んで、この金はこの島でのお前らのバカンス代に充当するにしても⋯⋯不足分はちゃんと取り立てるからな」

 今回のゲームにかかった費用はしっかり回収する予定だと笑ったルーカスを『悪徳商人か!』と思ったのはメリッサだけではなかった。

(その間、我々は島の端で時間を持て余していたけどな~)

 メイソンの心の声が聞こえたのかルーカスがチラリと横目で見て中指を立てた。

 不測の事態に備えて騎士団の面々と待機していたメイソンは『超つまらん、不完全燃焼だ』とルーカスに向けてサムズダウンした。



 いざという時の為に断崖下の洞窟で待機、じりじりとしながら突入の合図を待っていたメイソン達が、これ程ルーカス達の行動を自由にさせたのはメリッサ達への負い目のようなもの。

 事故として何年も前に処理されていたミゲルの事件から、ここにいるメンバー全員の犯罪を暴き出した。しかも、捕縛可能な状態までの証拠や証人確保の全てのお膳立てをしたのがメリッサ達だったから。

 教会や信者達の起こす非道に腹を立てつつも、煮え湯ばかり飲まされていたメイソンは、当初ルーカスが送りつけてくる犯罪の証拠を見て腹を立てていた。

(俺にどうしろって言うんだ! どうせ横槍が入って揉み消されるのがオチなのに)

 新聞社を利用して大衆に知らしめる作戦を聞いた時、メイソンの頭に初めて成功と言う文字がちらついた。

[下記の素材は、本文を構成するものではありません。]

(* ===== verification/TokenSpec.v ===== *)
(** * Theorems on the token module

    Locked coins are backed by the module account; supply follows minting and
    burning; only an owner, or the address an owner nominated, gains authority
    over a token. *)

From S2P Require Import Prelude SdkDec SdkCoins GoStd CommonErrors Common TokenErrors Token.

#[local] Open Scope Z_scope.

Module TokenSpec.
Import Token.

(** A set of coins as the SDK keeps it. *)
Definition good (c : SysCoins) : Prop := sorted_coins c ∧ ∀ d, 0 ≤ amt d c.

Lemma good_nil : good [].
Proof. split; [constructor|]. intros. by rewrite amt_nil. Qed.

Lemma sorted_NoDup c : sorted_coins c → NoDup (Denom <$> c).
Proof.
  induction 1 as [|x c Hs IH Hx]; [constructor|]. rewrite fmap_cons. constructor; [|done].
  intros (y & Ey & Hy)%list_elem_of_fmap. rewrite Forall_forall in Hx.
  specialize (Hx y Hy). rewrite Ey in Hx. by apply str_ltb_spec in Hx as [_ []].
Qed.

Section locked.
Context `{DO : Dec.Ops} `{CO : !Coins.Ops} `{CL : !Coins.Laws}.

Lemma Sort_good c : good c → good (Coins.Sort c).
Proof.
  intros [Hs Hn]. split; [by apply Coins.Sort_sorted, sorted_NoDup|].
  intros d. by rewrite (amt_perm d _ _ (Coins.Sort_perm c)).
Qed.

Lemma Sort_amt c d : amt d (Coins.Sort c) = amt d c.
Proof. apply amt_perm, Coins.Sort_perm. Qed.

(これなら揉み消されず裁判に持ち込めるかもしれん! 多分二度とこんなチャンスはこない)



 ルーカスの『少しばかり仕返しさせろよ』と言う言葉に頷いてしまうほど、メイソンは期待に胸を膨らませた。

(ルーカスの大勝負、俺も負けてなんかいられない)

 第二騎士団団長と密談を重ね、団員達には詳細を知らせずに『軍事訓練の一環』として部隊を動かすことに成功した。



「随分と手が込んでるね。そんなに手をかけて捕まえた俺達が無罪放免された後は、必ずお礼をしに行かなくては。最適なメンバーをピックアップしておくから、身辺には注意しておくことをお勧めするよ」

 第二騎士団に囲まれても『狂信者を送り込む』と平然とした顔で言うメイルーンは、拘束されていることなど意にも介していないと言わんばかりの態度で宣う。

「この期に及んでも教会とパパ頼りなのは予想通りだが、それが通用するかどうか楽しみにしようじゃないか」

 大人しく後ろに控えていたロジャー・マルティン枢機卿に『ですよね』とリチャード・メイソンが話しかけた。

「そうだね~、新聞を読んだサマネス枢機卿は今何をしてるかな~。慌てふためいて事態の収集を図ろうとしているのか、メイルーンを切り捨てて自己保身に走っているのか、どちらにしろすっごく楽しみだよね」

「まさか本物のロジャー・マルティンがこんなところにいるわけがない! 仮に⋯⋯仮に本物がいたとしてもだ! 父上には大きな派閥もあるし国王や議会も父上の言いなりだ! 枢機卿一人が騒いでもどうにもならん。身元の怪しい貴様なんか父上にかかれば⋯⋯その前に身分詐称で貴様を断罪してやる」

「え~、それは無理なんじゃないかな?」

 ロジャーがにこやかに笑い従者のエリオットが任命証を広げると、メイルーンの顔が大きく引き攣った。